:: WORK ORDER ::
Set out exactly, line by line, the stretch of data below that begins at the line containing "Definition sql_create_approval (now" and ends at the line containing "let row := mkHumanTaskRow", with both ends kept.

:: AVAILABLE RECORDS ::

== Segment start ==

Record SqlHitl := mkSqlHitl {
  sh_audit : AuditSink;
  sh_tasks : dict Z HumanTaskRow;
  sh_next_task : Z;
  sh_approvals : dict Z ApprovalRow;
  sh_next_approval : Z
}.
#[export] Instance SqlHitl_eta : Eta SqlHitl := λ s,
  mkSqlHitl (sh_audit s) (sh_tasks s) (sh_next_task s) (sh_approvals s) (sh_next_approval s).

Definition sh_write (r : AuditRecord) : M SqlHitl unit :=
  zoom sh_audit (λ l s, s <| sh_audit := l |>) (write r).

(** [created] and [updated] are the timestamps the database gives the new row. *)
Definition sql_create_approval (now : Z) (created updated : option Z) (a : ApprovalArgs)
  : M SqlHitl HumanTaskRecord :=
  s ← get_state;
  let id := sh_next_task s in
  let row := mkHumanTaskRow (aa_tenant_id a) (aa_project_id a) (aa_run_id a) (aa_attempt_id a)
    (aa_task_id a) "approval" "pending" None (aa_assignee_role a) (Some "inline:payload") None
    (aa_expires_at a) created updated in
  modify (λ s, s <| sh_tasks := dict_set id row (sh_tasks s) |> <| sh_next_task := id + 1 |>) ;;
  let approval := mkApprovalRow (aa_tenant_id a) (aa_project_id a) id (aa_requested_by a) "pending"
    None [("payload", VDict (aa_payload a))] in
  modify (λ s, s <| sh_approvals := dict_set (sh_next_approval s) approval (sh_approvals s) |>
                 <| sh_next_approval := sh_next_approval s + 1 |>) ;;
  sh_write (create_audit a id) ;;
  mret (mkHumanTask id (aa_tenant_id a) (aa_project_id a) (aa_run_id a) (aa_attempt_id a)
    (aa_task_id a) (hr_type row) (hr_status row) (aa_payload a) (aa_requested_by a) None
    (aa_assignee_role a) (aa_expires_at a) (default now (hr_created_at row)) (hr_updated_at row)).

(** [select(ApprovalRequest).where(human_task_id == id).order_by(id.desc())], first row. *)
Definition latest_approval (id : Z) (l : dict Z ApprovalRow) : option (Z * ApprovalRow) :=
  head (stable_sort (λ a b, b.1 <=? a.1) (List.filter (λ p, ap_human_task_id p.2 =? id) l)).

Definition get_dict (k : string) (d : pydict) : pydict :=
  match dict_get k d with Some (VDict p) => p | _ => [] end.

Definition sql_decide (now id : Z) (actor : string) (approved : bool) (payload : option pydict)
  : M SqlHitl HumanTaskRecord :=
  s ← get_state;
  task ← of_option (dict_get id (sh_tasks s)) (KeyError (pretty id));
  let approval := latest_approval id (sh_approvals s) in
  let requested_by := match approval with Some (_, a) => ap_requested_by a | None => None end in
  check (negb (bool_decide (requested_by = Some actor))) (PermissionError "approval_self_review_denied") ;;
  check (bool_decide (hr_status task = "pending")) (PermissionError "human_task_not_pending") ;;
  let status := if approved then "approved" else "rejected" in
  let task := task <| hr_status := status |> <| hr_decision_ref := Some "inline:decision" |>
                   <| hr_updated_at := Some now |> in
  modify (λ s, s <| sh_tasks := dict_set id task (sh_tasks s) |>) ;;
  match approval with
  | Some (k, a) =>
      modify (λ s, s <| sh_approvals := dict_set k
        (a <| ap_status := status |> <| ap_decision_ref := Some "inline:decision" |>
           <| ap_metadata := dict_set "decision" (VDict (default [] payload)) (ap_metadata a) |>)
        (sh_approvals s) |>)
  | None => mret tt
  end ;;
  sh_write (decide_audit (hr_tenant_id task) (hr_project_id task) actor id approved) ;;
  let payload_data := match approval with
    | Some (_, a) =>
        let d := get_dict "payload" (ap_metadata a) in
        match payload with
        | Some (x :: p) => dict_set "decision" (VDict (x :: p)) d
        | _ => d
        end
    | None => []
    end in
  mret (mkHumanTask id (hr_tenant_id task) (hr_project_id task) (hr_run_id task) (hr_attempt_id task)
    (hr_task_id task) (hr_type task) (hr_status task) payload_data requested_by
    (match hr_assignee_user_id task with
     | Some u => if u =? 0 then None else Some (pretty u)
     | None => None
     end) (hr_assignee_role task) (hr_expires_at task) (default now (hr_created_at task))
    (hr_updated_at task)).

== Segment end ==

:: EXERCISE ANSWER ::
Definition sql_create_approval (now : Z) (created updated : option Z) (a : ApprovalArgs)
  : M SqlHitl HumanTaskRecord :=
  s ← get_state;
  let id := sh_next_task s in
  let row := mkHumanTaskRow (aa_tenant_id a) (aa_project_id a) (aa_run_id a) (aa_attempt_id a)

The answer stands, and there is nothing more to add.